The concerns I have heard over eight years of running Beyond Academe—a Web site that provides job advice for Ph.D.'s about leaving higher education—are too numerous to list here as they reflect the complex lives of real people. To anyone struggling with such concerns, they are not trivial, incorrect, or "snobby"—however much they be viewed that way by outsiders.
Critics often say: Shouldn't doctoral students have been aware of the realities of an academic job market in which you don't get to choose where you want to live? In fact, most people enter graduate school in their 20s, a period of intense change in which it's difficult, if not impossible, to predict what your needs and desires will be eight years down the road.

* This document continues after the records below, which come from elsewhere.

(** What the visitors returned and what became of the statuses. *)
Record result_inv (t : graphTraversal) (g0 : Graph) (tr : list event) (s : state)
  : Prop := {
  res_visited : (visited_with tr).*1 ≡ₚ nodes_where returned (workers s) ++ finished tr;
  res_worker : ∀ node pc err, (node, pc) ∈ workers s → result_of pc = Some err →
      (node, err) ∈ visited_with tr;
  res_past : ∀ node pc, (node, pc) ∈ workers s → past_update pc = true →
      result_of pc = Some None → node ∈ updated tr;
  res_finished : ∀ node, EvFinish node None ∈ tr → node ∈ updated tr;
  res_failed : ∀ node e, EvFinish node (Some e) ∈ tr → eg_err s ≠ None;
  res_updated : ∀ node, node ∈ updated tr →
      status_at (graph s) node = Some (targetServiceStatus t)
      ∧ (node, None) ∈ visited_with tr;
  res_status : ∀ node, status_at (graph s) node = status_at g0 node ∨ node ∈ updated tr;
  res_cancel : eg_err s ≠ None → ctx_cancelled s = true;
}.

(** A node that was found ready: the check is in the execution, and
    before it each neighbour the node waits for had its status updated,
    unless it had the target status from the start. *)
Definition checked_ready (d : direction) (g0 : Graph) (tr : list event) (node : string)
  : Prop :=
  ∃ tr1 tr2, tr = tr1 ++ EvCheck node true :: tr2
    ∧ ∀ c, c ∈ gating d g0 node →
        c ∈ updated tr1 ∨ status_at g0 c = Some (targetServiceStatus (traversal d)).

Record ready_inv (d : direction) (g0 : Graph) (tr : list event) (s : state) : Prop := {
  ready_seen : ∀ node, node ∈ seen s → checked_ready d g0 tr node;
  ready_main : ∀ node, node ∈ main_checked (main s) → checked_ready d g0 tr node;
  ready_coord : ∀ node, node ∈ coord_checked (coord s) → checked_ready d g0 tr node;
}.
End TraversalNotions.

(** ** Executions by schedule

    The transition system as a function: a schedule names the goroutine
    that moves next (and, for a goroutine in the visitor, what the
    visitor returns).  [exec] makes the step of that goroutine when it
    has one; every step it makes is a step of the transition system
    ([exec_step] below), so schedules give executions by computation. *)

Module Schedule.
Import Traversal.

Inductive choice : Type :=
| Main                                    (* the caller of [visit] *)
| Coord                                   (* the coordinator *)
| Worker (i : nat) (err : option error)   (* the [i]-th goroutine; its visitor returns [err] *)
| Caller.                                 (* the caller cancels the context *)

Definition slot_freeb (t : graphTraversal) (s : state) : bool :=
  match limit t with
  | None => true
  | Some n => bool_decide (active s < n)%Z
  end.

Definition exec_run (t : graphTraversal) (s : state) (pc : run_pc)
  : option (event * state * run_pc) :=
  match pc with
  | RunNext [] => None
  | RunNext (node :: rest) =>
      match filterAdjacentByStatusFn t (graph s) node (adjacentServiceStatusToSkip t) with
      | Ret [] => Some (EvCheck node true, s, RunConsume node rest)
      | Ret (_ :: _) => Some (EvCheck node false, s, RunNext rest)
      | Panic => Some (EvPanic, with_panicked s, RunNext rest)
      | OutOfFuel => None
      end
  | RunConsume node rest =>
      if bool_decide (node ∈ seen s)
      then Some (EvConsume node false, s, RunNext rest)
      else Some (EvConsume node true, with_seen s (seen s ++ [node]), RunGo node rest)
  | RunGo node rest =>
      if slot_freeb t s
      then Some (EvGo node, with_workers s (workers s ++ [(node, WStart)]), RunNext rest)
      else None
  end.
(* ================================================================== *)
(** ** The number pattern *)
(* ================================================================== *)

Lemma isdecimal_not_dot (c : ascii) : isdecimal c = true -> char_eqb c "."%char = false.
Proof.
  intros H. destruct (char_eqb c ".") eqn:E; [|reflexivity].
  apply char_eqb_eq in E. subst c. discriminate H.
Qed.

Lemma cut_at_dot_digits (ds rest : str) :
  forallb isdecimal ds = true ->
  cut_at_dot (ds ++ rest) = (ds ++ fst (cut_at_dot rest), snd (cut_at_dot rest)).
Proof.
  induction ds as [|c ds IH]; simpl; intros H.
  - now destruct (cut_at_dot rest).
  - apply andb_true_iff in H as [H1 H2].
    rewrite (isdecimal_not_dot _ H1), (IH H2). reflexivity.
Qed.

(** The value [float] rounds: digits and positions. *)
Lemma digits_fold_whole (ds : str) :
  forall acc : N,
    Z.of_N (fold_left (fun acc c => (10 * acc + N.of_nat (digit_val c))%N) ds acc)
    = (Z.of_N acc * 10 ^ Z.of_nat (length ds) + whole ds)%Z.
Proof.
  induction ds as [|d ds IH]; intros acc; cbn [fold_left length whole].
  - change (10 ^ Z.of_nat 0)%Z with 1%Z. lia.
  - rewrite IH, N2Z.inj_add, N2Z.inj_mul, nat_N_Z, Nat2Z.inj_succ, Z.pow_succ_r by lia.
    change (Z.of_N 10) with 10%Z. ring.
Qed.

Lemma digits_val_whole (ds : str) : Z.of_N (digits_val ds) = whole ds.
Proof. unfold digits_val. rewrite digits_fold_whole. change (Z.of_N 0) with 0%Z. lia. Qed.

Lemma whole_app (a b : str) :
  whole (a ++ b) = (whole a * 10 ^ Z.of_nat (length b) + whole b)%Z.
Proof.
  induction a as [|d a IH]; cbn [app whole length]; [lia|].
  rewrite IH, length_app, Nat2Z.inj_add, Z.pow_add_r by lia. ring.
Qed.

Lemma pow10_pos (n : nat) : (0 < 10 ^ Z.of_nat n)%Z.
Proof. apply Z.pow_pos_nonneg; lia. Qed.
(** A JSON value, then the elements of an array after its first
    bracket, then the members of an object after its first brace.  Each
    call spends one unit of [fuel]. *)
Fixpoint parse_value (fuel : nat) (s : jsstring) : result (value * jsstring) :=
  match fuel with
  | O => OutOfFuel
  | S fuel' =>
      match skip_ws s with
      | [] => SyntaxError
      | c :: r =>
          if c =? LBRACKET then
            match skip_ws r with
            | c' :: r' =>
                if c' =? RBRACKET then Ok (VArray [], r')
                else
                  match parse_elements fuel' r with
                  | Ok (vs, r1) => Ok (VArray vs, r1)
                  | SyntaxError => SyntaxError
                  | OutOfFuel => OutOfFuel
                  end
            | [] => SyntaxError
            end
          else if c =? LBRACE then
            match skip_ws r with
            | c' :: r' =>
                if c' =? RBRACE then Ok (VObject [], r')
                else
                  match parse_members fuel' r with
                  | Ok (ms, r1) => Ok (make_object ms, r1)
                  | SyntaxError => SyntaxError
                  | OutOfFuel => OutOfFuel
                  end
            | [] => SyntaxError
            end
          else if c =? QUOTE then
            match parse_chars r with
            | Some (str, r1) => Ok (VString str, r1)
            | None => SyntaxError
            end
          else if (c =? MINUS) || isDigit c then
            match parse_number (c :: r) with
            | Some (q, r1) => Ok (VNumber q, r1)
            | None => SyntaxError
            end
          else
            match strip_prefix (str "true") (c :: r) with
            | Some r1 => Ok (VBool true, r1)
            | None =>
                match strip_prefix (str "false") (c :: r) with
                | Some r1 => Ok (VBool false, r1)
                | None =>
                    match strip_prefix (str "null") (c :: r) with
                    | Some r1 => Ok (VNull, r1)
                    | None => SyntaxError
                    end
                end
            end
      end
  end

with parse_elements (fuel : nat) (s : jsstring) : result (list value * jsstring) :=
  match fuel with
  | O => OutOfFuel
  | S fuel' =>
      match parse_value fuel' s with
      | Ok (v, r) =>
          match skip_ws r with
          | c :: r' =>
              if c =? COMMA then
                match parse_elements fuel' r' with
                | Ok (vs, r1) => Ok (v :: vs, r1)
                | SyntaxError => SyntaxError
                | OutOfFuel => OutOfFuel
                end
              else if c =? RBRACKET then Ok ([v], r')
              else SyntaxError
          | [] => SyntaxError
          end
      | SyntaxError => SyntaxError
      | OutOfFuel => OutOfFuel
      end
  end

with parse_members (fuel : nat) (s : jsstring)
  : result (list (jsstring * value) * jsstring) :=
  match fuel with
  | O => OutOfFuel
  | S fuel' =>
      match skip_ws s with
      | c :: r =>
          if c =? QUOTE then
            match parse_chars r with
            | Some (k, r1) =>
                match skip_ws r1 with
                | c1 :: r2 =>
                    if c1 =? COLON then
                      match parse_value fuel' r2 with
                      | Ok (v, r3) =>
                          match skip_ws r3 with
                          | c3 :: r4 =>
                              if c3 =? COMMA then
                                match parse_members fuel' r4 with
                                | Ok (ms, r5) => Ok ((k, v) :: ms, r5)
                                | SyntaxError => SyntaxError
                                | OutOfFuel => OutOfFuel
                                end
                              else if c3 =? RBRACE then Ok ([(k, v)], r4)
                              else SyntaxError
                          | [] => SyntaxError
                          end
                      | SyntaxError => SyntaxError
                      | OutOfFuel => OutOfFuel
                      end
                    else SyntaxError
                | [] => SyntaxError
                end
            | None => SyntaxError
            end
          else SyntaxError
      | [] => SyntaxError
      end
  end.
(** * extract_internal_signals.py: a shallow embedding and its properties

    The script reads one Verilog/SystemVerilog file, finds the module name
    and the internal [wire] and [reg] declarations with three regular
    expressions, removes duplicate names and writes a CSV file and a text
    report.

    The embedding, then the properties:
    - [Sre]: the part of Python's backtracking matcher ([re], engine [_sre])
      that the three patterns use, with [finditer]/[findall];
    - [Patterns]: the three patterns, built the way lines 115-128 build them;
    - [Aggregate]: the name lists, the counts and the name -> dimension dict;
    - [Script]: the [__main__] block as a program over a file system and a
      console, in a small state-and-exception monad;
    - [Claims], [Captures], [Shapes] and [Written]: the vocabulary in which
      the properties are stated, [Written] for declarations and headers as
      texts;
    - the modules of lemmas, with the statements next to the lemmas they
      rest on: [Properties] for runs, the dict and the worked examples,
      [ListingFacts] for written declarations, [HeaderListing] for written
      headers, and the others for groups, outputs and the ends of a run.

    A text is the list of its code points; the model covers code points
    below 256 (type [ascii]). The contents of a file are what [read()]
    returns; files are written as on a POSIX system, where text mode leaves
    the line ends as they are. A path names a file through [locate], so two
    paths may name one file. *)

From stdpp Require Import gmap strings.
From Stdlib Require Import Ascii String List Arith Lia Bool Permutation.
Import ListNotations.

(** ** Characters and texts *)

Definition text := list ascii.

Definition code (c : ascii) : nat := nat_of_ascii c.
(** The loop of [io.ReadAtLeast]:
    [for n < min && err == nil { nn, err = r.Read(buf[n:]); n += nn }].
    A reader may answer [0, nil] for ever; the loop is cut after [fuel]
    calls and then yields [None]. *)
Fixpoint readLoop (fuel : nat) (r : R) (buf : list byte) (min n : nat)
    (err : option error) : option (list byte * nat * option error * R) :=
  if (n <? min)%nat && (match err with None => true | Some _ => false end)
  then
    match fuel with
    | O => None
    | S fuel' =>
        let '(d, err', r') := Read r (length buf - n) in
        let d := firstn (length buf - n) d in
        readLoop fuel' r' (splice buf n d) min (n + length d) err'
    end
  else Some (buf, n, err, r).

Definition ReadAtLeast (fuel : nat) (r : R) (buf : list byte) (min : nat)
    : option (list byte * nat * option error * R) :=
  if (length buf <? min)%nat then Some (buf, O, Some ErrShortBuffer, r)
  else
    match readLoop fuel r buf min 0 None with
    | None => None
    | Some (buf', n, err, r') =>
        if (min <=? n)%nat then Some (buf', n, None, r')
        else
          match err with
          | Some EOF =>
              if (0 <? n)%nat then Some (buf', n, Some ErrUnexpectedEOF, r')
              else Some (buf', n, err, r')
          | _ => Some (buf', n, err, r')
          end
    end.

Definition ReadFull (fuel : nat) (r : R) (buf : list byte)
    : option (list byte * nat * option error * R) :=
  ReadAtLeast fuel r buf (length buf).

End IO.

(** ** The entropy pool *)

(** [type entropyPool struct { mux sync.Mutex; buffer io.Reader }].  The
    mutex orders concurrent calls; one call at a time is modelled. *)
Record entropyPool (R : Type) : Type := { buffer : R }.

Arguments buffer {R} _.

(** [func (r *entropyPool) Read(p []byte)]: [r.buffer.Read(p)] under the
    lock. *)
#[export] Instance entropyPool_Reader {R : Type} `{Reader R}
  : Reader (entropyPool R) :=
  {| Read := fun r n =>
       let '(d, err, b) := Read (buffer r) n in
       (d, err, {| buffer := b |}) |}.

(** ** Constants of [xtid.go] *)

Definition timestampLengthInBytes : nat := 8.
Definition payloadLengthInBytes : nat := 10.
Definition typeLengthInbytes : nat := 2.
Definition byteLength : nat :=
  timestampLengthInBytes + typeLengthInbytes + payloadLengthInBytes.
Definition payloadStart : nat := timestampLengthInBytes + typeLengthInbytes.
Definition stringEncodedLength : nat := 27.
Definition minStringEncoded : list byte :=
  list_byte_of_string "000000000000000000000000000".
Definition maxStringEncoded : list byte :=
  list_byte_of_string "aWgEPTl1tmebfsQzFP4bxwgy80V".

(** ** The base-62 codec *)

(** Modelled from the spec: the alphabet of the codec, whose file is not
    part of the sources at hand.  Section 6: the 62 symbols are the digits,
    then the upper-case letters, then the lower-case letters, which is also
    their ASCII order; [maxStringEncoded] above is the text of the largest
    identifier in this alphabet. *)
Definition alphabet : list byte :=
  list_byte_of_string
    "0123456789ABCDEFGHIJKLMNOPQRSTUVWXYZabcdefghijklmnopqrstuvwxyz".

(** Modelled from the spec: the alphabet's zero symbol, the character
    [0]. *)
Definition zeroSymbol : byte := x30.

(** Modelled from the spec: the symbol of a digit. *)

Definition base62Symbol (d : Z) : byte := nth (Z.to_nat d) alphabet zeroSymbol.

(** The place of [c] in [l], counted from [i]. *)
Fixpoint index_of (c : byte) (l : list byte) (i : Z) : option Z :=
  match l with
  | [] => None
  | x :: l' => if Byte.eqb c x then Some i else index_of c l' (i + 1)
  end.

(** Modelled from the spec: the digit of a symbol, its place in the
    alphabet; [None] for a character outside the alphabet. *)
Definition base62Value (c : byte) : option Z := index_of c alphabet 0.

(** Modelled from the spec: the bytes read as one unsigned big-endian
    integer (160 bits for 20 bytes). *)
Definition be_value (b : list byte) : Z :=
  horner 256 0 (map byte.unsigned b).

(** Modelled from the spec: the [n] low bytes of [v], most significant
    first. *)
Fixpoint be_bytes (n : nat) (v : Z) : list byte :=
  match n with
  | O => []
  | S n' => be_bytes n' (v / 256) ++ [byte.of_Z v]
  end.

(** Modelled from the spec: repeated division by 62 until nothing is
    left, giving the remainders, least significant first.  [fuel] bounds
    the number of divisions. *)
Fixpoint divide62 (fuel : nat) (n : Z) : list Z :=
  match fuel with
  | O => []
  | S fuel' => if n =? 0 then [] else n mod 62 :: divide62 fuel' (n / 62)
  end.

(** Modelled from the spec: the remainders of a number.  Every division
    at least halves the number, so its bit length is fuel enough
    ([remainders62_spec] below). *)
Definition remainders62 (n : Z) : list Z :=
  divide62 (S (Z.to_nat (Z.log2 n))) n.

Academic culture can be unforgiving. The message I heard in graduate school, over and over, was that a true scholar sacrificed for her career. My worries about my personal or family life were misplaced, especially as I did not yet have my own family. I listened to people who told me in subtle and not-so-subtle ways that I was wrong to feel as I did and that my concerns stemmed from elitism. And I bought into a culture that told me that leaving academe indicated that I was not a serious scholar or teacher and that I just did not love history enough.
Academe is, as a faculty friend once put it, incredibly infantilizing. It is one of the only places where faculty members feel no qualms in telling adults in their late 20s and early 30s how to approach the most important decisions of their lives. It is also a culture in which those who leave are often treated with disdain. Although I was an adult and although the people telling me to "try it!" did not know me, I was persuaded to ignore my heart.
Which is why it rankles now when I hear people urge graduate students to "try the academic job in the place they never dreamed of living" or when I read a piece telling Ph.D.'s to "embrace their inner North Dakotan." That is poor advice for most people, especially when it comes couched in an assumption that the failure to be "open-minded" in one's job search is a professional or even moral failing.
Recently a new Ph.D. told me that he had just turned down a "good" job as he recognized that taking the position would be a mistake in terms of his personal life. He struggled greatly with the decision and worried that his advisers and colleagues would view his choice as a lack of commitment to his scholarship. What does it say about the power of academic culture that this adult almost made a life-changing decision against his better judgment?
We need to shift the conversation. Don't push people into the choice that worked for you. Instead, speak candidly and without judgment to graduate students about all of their options, in and outside of academe, so that Ph.D.'s can make the very real and very complex decisions they need to make about their futures—just as lawyers, doctors, therapists, and other professionals do.
We also need to recognize that if academe genuinely values diversity of opinions, it should be OK that some of us like cities—or rural areas—and that some of us do not and never will.